Мотылек | страница 8



Моника спокойно посапывала в своей кроватке, а Михал не мог найти себе места — то постель казалась ему влажной от жары, когда он лежал минуту без движения, то опять жесткой и холодной, когда придвигался на край. Страшный запах пропитал подушку и одеяло, проникал во все возникающие в его сознании картины. Макака продолжала тлеть за печью, брошенная и беспомощная, и Михал страдал вместе с нею. Это его собственное тело, охваченное жаром, источало этот невыносимый чад. И длилось это бесконечно. Темень, жар, чад, непроходящая тоска по вещам, которые уже невозможно вернуть. Руки тяжелые, одеревеневшие — ими трудно шевелить. А потом ощущение падения, глубокого падения, в хаос мрака, удушья и тесноты. При этом тело его то Непомерно расширялось, то сжималось до микроскопических размеров. Михалу казалось, что он погружен в какое-то вещество неопределенной консистенции и размеров, единственным осязаемым качеством которого был с каждой минутой сгущающийся страх. Вдруг, без всякой видимой причины, этот страх стал таким невыносимым, что Михал открыл глаза и отчаянным рывком вылез из-под одеяла. Весь дрожа, он прижался к подушке. Он знал, что в комнате кто-то есть, кто-то очень страшный, караулящий его всей мощью своего зла. Он еще защищался, не желая его видеть даже широко открытыми глазами, но не смог ни повернуть головы, ни опустить век, а воля его слабела и всякое сопротивление было напрасным.

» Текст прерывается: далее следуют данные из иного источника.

Lemma outcome_store {B : Type} (Q : B -> WalletMap -> Prop) fresh (h : Z) (id : string) reg' info' (f : unit -> Issuer B) q def reg info :
  registry_of (iss_wallets q) id def reg info -> (curr_id info' <= rd_max_cred_num def)%N ->
  (forall q', registry_of (iss_wallets q') id def reg' info' -> same_but_registry id (iss_wallets q) (iss_wallets q') ->
    exists b, f tt q' = (Ok b, q') /\ Q b (iss_wallets q')) ->
  outcome_is Q (store_registry fresh h id reg' info' ≫= f) q.
Proof.
  intros (Hdef & Hreg & Hinfo & _) Hle Hf. destruct (registry_printable reg') as [json Hj], (info_printable info') as [json' Hj'].
  pose proof types_differ as Hnd. rewrite !NoDup_cons, !not_elem_of_cons in Hnd. destruct Hnd as ((Hdr & Hdi & _) & (Hri & _) & _).
  unfold object_at in Hreg, Hinfo. destruct (iss_wallets q !! (type_of RevocationRegistryV1, id)) as [x|] eqn:Hx; [|done].
  destruct (iss_wallets q !! (type_of RevocationRegistryInfo, id)) as [y|] eqn:Hy; [|done].
  set (w1 := <[(type_of RevocationRegistryV1, id) := (json, x.2)]> (iss_wallets q)).
  set (w2 := <[(type_of RevocationRegistryInfo, id) := (json', y.2)]> w1).
  assert (store_registry fresh h id reg' info' q = (Ok tt, set_iss_wallets w2 q)) as Hrun.
  { unfold store_registry. rewrite bind_run. unfold on_iss_wallets, within.
    rewrite (map_update_object RevocationRegistryV1 _ h id (iss_wallets q) reg' json x Hj Hx). rewrite bind_run. cbn [iss_wallets set_iss_wallets].
    fold w1. by rewrite (map_update_object RevocationRegistryInfo _ h id w1 info' json' y Hj') by (unfold w1; by rewrite lookup_insert_ne by congruence). }
  destruct (Hf (set_iss_wallets w2 q)) as (b & Hb & HQ).
  - cbn [iss_wallets set_iss_wallets]. unfold registry_of, object_at, w2, w1. split_and!.
    + by rewrite !lookup_insert_ne by congruence.
    + rewrite lookup_insert_ne, lookup_insert_eq by congruence. cbn. by apply object_roundtrip.
    + rewrite lookup_insert_eq. cbn. by apply object_roundtrip.
    + done.
  - intros t n Ht. cbn [iss_wallets set_iss_wallets]. unfold w2, w1.
    destruct (decide (n = id)) as [->|]; [destruct (Ht eq_refl)|]; by rewrite !lookup_insert_ne by congruence.
  - unfold outcome_is. by rewrite bind_run, Hrun, Hb.
Qed.

(** A command on a registry succeeds only when the registry allows it, and then does what
    [spec] says to the registry and nothing to the other records; otherwise it leaves all
    records alone. *)
Definition changes_registry {A : Type} (id : string) (def : RevocationRegistryDefinitionV1) (spec : RegistryState -> option RegistryState) (out : A -> RegistryState -> Prop) (m : Issuer A) : Prop :=
  forall q reg info, registry_of (iss_wallets q) id def reg info -> outcome_is (fun a w' => exists s' reg' info',
    let state := state_of (rd_issuance_type def) (rd_max_cred_num def) in
    spec (state info) = Some s' /\ registry_of w' id def reg' info' /\ state info' = s' /\
    same_but_registry id (iss_wallets q) w' /\ out a s') m q.

Definition for_index (text : string) (spec : N -> RegistryState -> option RegistryState) (s : RegistryState) : option RegistryState :=
  match parse_cred_rev_id text with Ok i => spec i s | _ => None end.

(** Revoking and recovering, when the set of the code stands for the active credentials *)
Lemma change_registry (mark : IssuanceType -> N -> gset N -> option (gset N)) change (spec : N -> N -> RegistryState -> option RegistryState)
    id def fresh h reader text : (rd_max_cred_num def + 1 < 2 ^ 32)%N ->
  (forall issuance_type max i info ids, (i <= max + 1)%N -> mark issuance_type i (used_ids info) = Some ids ->
    spec max i (state_of issuance_type max info) = Some (state_of issuance_type max (mk_registry_info (rr_id info) (curr_id info) ids))) ->
  changes_registry id def (for_index text (spec (rd_max_cred_num def))) (fun _ _ => True)
    (change_credential mark change fresh h reader id text).
Proof.
  intros Hmax Hmark q reg info (Hdef & Hreg & Hinfo & Hcurr). unfold change_credential.
  apply outcome_lift. intros i Hi. apply outcome_object. rewrite Hdef. intros ? [= <-].
  apply outcome_object. rewrite Hreg. intros ? [= <-]. apply outcome_holding. intros tails q1 Hq1.
  apply outcome_lift. intros bound Hbound. unfold u32_add in Hbound. rewrite (proj2 (N.ltb_lt _ _)) in Hbound by done. injection Hbound as <-.
  destruct (N.ltb_spec (rd_max_cred_num def + 1) i) as [|Hle]; [done|]. apply outcome_object. rewrite Hq1, Hinfo. intros ? [= <-].
  apply outcome_lift. intros ids Hids%ok_or_Ok. apply outcome_bind; [apply reads_blobs|]. intros [delta reg'] q2 _ Hq2.
  apply outcome_lift. intros json _. eapply outcome_store; [by rewrite Hq2, Hq1|exact Hcurr|]. intros q' Hq' Hsame.
  eexists. split; [done|]. eexists _, _, _. split_and!; [|exact Hq'|done| |done].
  - unfold for_index. rewrite Hi. by apply Hmark.
  - by rewrite <-Hq1, <-Hq2.
Qed.

Lemma next_entry_spec def info info' : (rd_max_cred_num def + 1 < 2 ^ 32)%N -> (curr_id info <= rd_max_cred_num def)%N ->
  next_entry def info = Ok info' -> rr_id info' = rr_id info /\ curr_id info' = (curr_id info + 1)%N /\
  spec_issue (rd_issuance_type def) (rd_max_cred_num def) (state_of (rd_issuance_type def) (rd_max_cred_num def) info) =
    Some (state_of (rd_issuance_type def) (rd_max_cred_num def) info').
Proof.
  intros Hmax Hle. unfold next_entry, u32_add. rewrite (proj2 (N.ltb_lt _ _)) by lia. intros Hi. apply bind_Ok in Hi as (i & [= <-] & Hi). revert Hi.
  destruct (N.ltb_spec (rd_max_cred_num def) (1 + curr_id info)) as [|Hc]; [done|]. intros [= <-]. cbn [rr_id curr_id].
  split_and!; [done|lia|]. unfold spec_issue, state_of. cbn [issued curr_id]. rewrite decide_True by lia.
  rewrite (N.add_comm 1). do 2 f_equal. by destruct (rd_issuance_type def).
Qed.

Lemma schema_id_reads h (key : string) : reads (on_iss_wallets (_wallet_get_schema_id h key)).
Proof.
  intros q. unfold on_iss_wallets, within, _wallet_get_schema_id. rewrite bind_run. cbn [iw_get_record map_wallet]. rewrite wspec_get_run.
  destruct (parse_record_options RecordOptions_id_value); [|done..]. unfold wspec_at.
  destruct (iss_wallets q !! _) as [x|] eqn:Hx; [|done]. rewrite insert_id by done. unfold lift. by destruct (ok_or _ _).
Qed.
Lemma load_run l :
  load l = match from_vec [] with
           | Ok mt => append_all mt l
           | Err e => Err e
           | Panic => Panic
           | OutOfFuel => OutOfFuel
           end.
Proof. done. Qed.

(** [create] on a cache file that was cut after [k] bytes. *)
Lemma create_truncated rs k w :
  io w = [] -> Forall sized rs -> stored w = Some (take k (encode_records rs)) ->
  create w = ((mt ← load (take (whole k rs).1 rs);
               if decide ((whole k rs).2 < 8) then Ok mt else Err InvalidState), w).
Proof.
  intros Hio Hrs Hs. unfold create. rewrite bind_run. unfold gets, id. rewrite Hs.
  unfold _from_cache. rewrite bind_run, load_run. unfold lift.
  destruct (from_vec []) as [mt|e| |]; try done. rewrite bind_run, io_call_ok by done.
  apply cache_loop_truncated; [done..|]. pose proof (whole_count k rs). lia.
Qed.

Lemma create_stored rs w : io w = [] -> Forall sized rs -> stored w = Some (encode_records rs) ->
  create w = (load rs, w).
Proof.
  intros Hio Hrs Hs. rewrite <-(firstn_all (encode_records rs)) in Hs.
  rewrite (create_truncated rs _ w Hio Hrs Hs), whole_all by done.
  cbn [fst snd]. rewrite firstn_all. destruct (load rs); cbn [mbind outcome_bind]; [|done..].
  by rewrite decide_True by lia.
Qed.

(** ** The genesis file *)

(** A line without a transaction. *)
Definition blank (line : string) : Prop := trim line = ""%string.
#[export] Instance blank_dec line : Decision (blank line) := decide (trim line = ""%string).

Lemma blank_parse line : blank line -> _parse_txn_from_json line = Ok [].
Proof. unfold blank, _parse_txn_from_json. intros ->. done. Qed.
(* ===== verification/Response.v ===== *)
(** * Response: the metadata of ledger responses

    Models [libindy/src/domain/ledger/response.rs] and, of
    [libindy/src/services/pool/mod.rs], [parse_response_metadata],
    [get_last_signed_time] and the freshness threshold.  The derived parser of
    [Message<Value>] is the class [ResponseCodec]. *)

From S2P Require Import Prelude Errors Json World.

Record Response := mk_response { req_id : N; reason : string }.

(** [Reply<T>]: [ReplyV1] carries [data.result]. *)
Inductive Reply (T : Type) :=
| ReplyV0 (result : T)
| ReplyV1 (data_result : list T).
Arguments ReplyV0 {T} result.
Arguments ReplyV1 {T} data_result.

Inductive Message (T : Type) :=
| ReqNACK (r : Response)
| MReply (r : Reply T)
| Reject (r : Response).
Arguments ReqNACK {T} r.
Arguments MReply {T} r.
Arguments Reject {T} r.

(** [Reply::result]; [remove(0)] unwinds on an empty vector. *)
Definition result {T} (self : Reply T) : IndyResult T :=
  match self with
  | ReplyV0 r => Ok r
  | ReplyV1 (r :: _) => Ok r
  | ReplyV1 [] => Panic
  end.

Record ResponseMetadata := mk_metadata {
  seq_no : option N;
  txn_time : option N;
  last_txn_time : option N;
  last_seq_no : option N;
}.

(** [serde_json::from_str::<Message<Value>>] *)
Class ResponseCodec := { response_from_str : string -> option (Message SJsonValue) }.

Section metadata.
Context `{ResponseCodec}.
Local Open Scope json_scope.

Definition _handle_response_message_type {T} (message : Message T) : IndyResult (Reply T) :=
  match message with
  | Reject _ | ReqNACK _ => Err InvalidTransaction
  | MReply reply => Ok reply
  end.

Definition _parse_transaction_metadata_v0 (message : SJsonValue) : ResponseMetadata :=
  mk_metadata (as_u64 message.["seqNo"]) (as_u64 message.["txnTime"])
    (as_u64 message.["state_proof"].["multi_signature"].["value"].["timestamp"]) None.

Definition _parse_transaction_metadata_v1 (message : SJsonValue) : ResponseMetadata :=
  mk_metadata (as_u64 message.["txnMetadata"].["seqNo"]) (as_u64 message.["txnMetadata"].["txnTime"])
    (as_u64 message.["multiSignature"].["signedState"].["stateMetadata"].["timestamp"]) None.

Definition parse_response_metadata (response : string) : IndyResult ResponseMetadata :=
  message ← ok_or (response_from_str response) InvalidTransaction;
  response_object ← _handle_response_message_type message;
  response_result ← result response_object;
  match as_str response_result.["ver"] with
  | None => Ok (_parse_transaction_metadata_v0 response_result)
  | Some "1"%string => Ok (_parse_transaction_metadata_v1 response_result)
  | Some _ => Err InvalidTransaction
  end.

(** [c.ok().and_then(|resp| resp.last_txn_time)]: an unwinding is not an error. *)
Definition get_last_signed_time (response : string) : IndyResult (option N) :=
  match parse_response_metadata response with
  | Ok resp => Ok (last_txn_time resp)
  | Err _ => Ok None
  | Panic => Panic
  | OutOfFuel => OutOfFuel
  end.
End metadata.

(** [set_freshness_threshold] on the value of [THRESHOLD]. *)
Definition set_freshness_threshold (threshold : N) (w : World) : World :=
  mk_world (genesis w) (stored w) (io w) (effects w) (protocol_version w) (cur_time w) (N.max threshold 300).

(** ** Properties *)

(** what [parse_response_metadata] does on every kind of message.  A rejection or an
    unparsable text is the error [InvalidTransaction]; a reply gives the metadata of its
    version, and a version other than none and "1" is the same error.  The only message
    that unwinds is a reply of the second format without any result. *)
Theorem parse_response_metadata_total `{ResponseCodec} (response : string) :
  match response_from_str response with
  | Some (MReply (ReplyV1 [])) => parse_response_metadata response = Panic
  | Some (MReply (ReplyV0 r)) | Some (MReply (ReplyV1 (r :: _))) =>
      parse_response_metadata response =
        if decide (as_str (index r "ver") = None) then Ok (_parse_transaction_metadata_v0 r)
        else if decide (as_str (index r "ver") = Some "1"%string) then Ok (_parse_transaction_metadata_v1 r)
        else Err InvalidTransaction
  | Some (ReqNACK _) | Some (Reject _) | None => parse_response_metadata response = Err InvalidTransaction
  end.
Proof.
  unfold parse_response_metadata. destruct (response_from_str response) as [[r|[r|[|r l]]|r]|]; cbn; try done;
    (destruct (as_str (index r "ver")) as [s|]; [rewrite decide_False by done|by rewrite decide_True];
     case_decide as Hs; [by injection Hs as ->|];
     repeat case_match; try done; by destruct Hs).
Qed.

(** The response format that every text is a reply in, for the examples. *)
Module ToyResponse.
#[export] Instance codec : ResponseCodec :=
  {| response_from_str := fun s => Some (MReply (ReplyV0 (Object [("txnTime"%string, Number (PosInt 990))]))) |}.
End ToyResponse.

Этот «кто-то» сидел там, под круглым столом напротив кровати. Огромный, едва помещающийся под доской красного дерева, черный, как ночь, но видимый в темноте благодаря гладкому блеску жесткой шерсти. Его длинные кривые руки напоминали мощные лианы. Одна рука обвивала поджатые колени, а другая — ножку стола. Голова втянута в сутулую спину, и только из-за того, что она была наклонена, не был виден блеск маленьких глаз. «Он» сидел неподвижно, налитый огромной силой и какой-то зловещей радостью. В самой этой неподвижности было обессиливающее колдовство. Ее невозможно было выдержать, но и нарушить ее равновесие было тоже невозможно. Михал не осмеливался даже думать. Где-то на дне сознания у него была готовая картина конца, слишком ужасная, чтобы вытащить ее на поверхность и рассмотреть. «Он» встанет в полном молчании, не спеша подойдет на своих кривых коротких ногах, протягивая страшные лапы… Стол спадет с «него», как скорлупа, без всякого шума. Это когда-нибудь случится. Через минуту или спустя целую вечность, потому что время для «него» не имеет значения. Именно поэтому молчание и неподвижность таили в себе невыразимый ужас.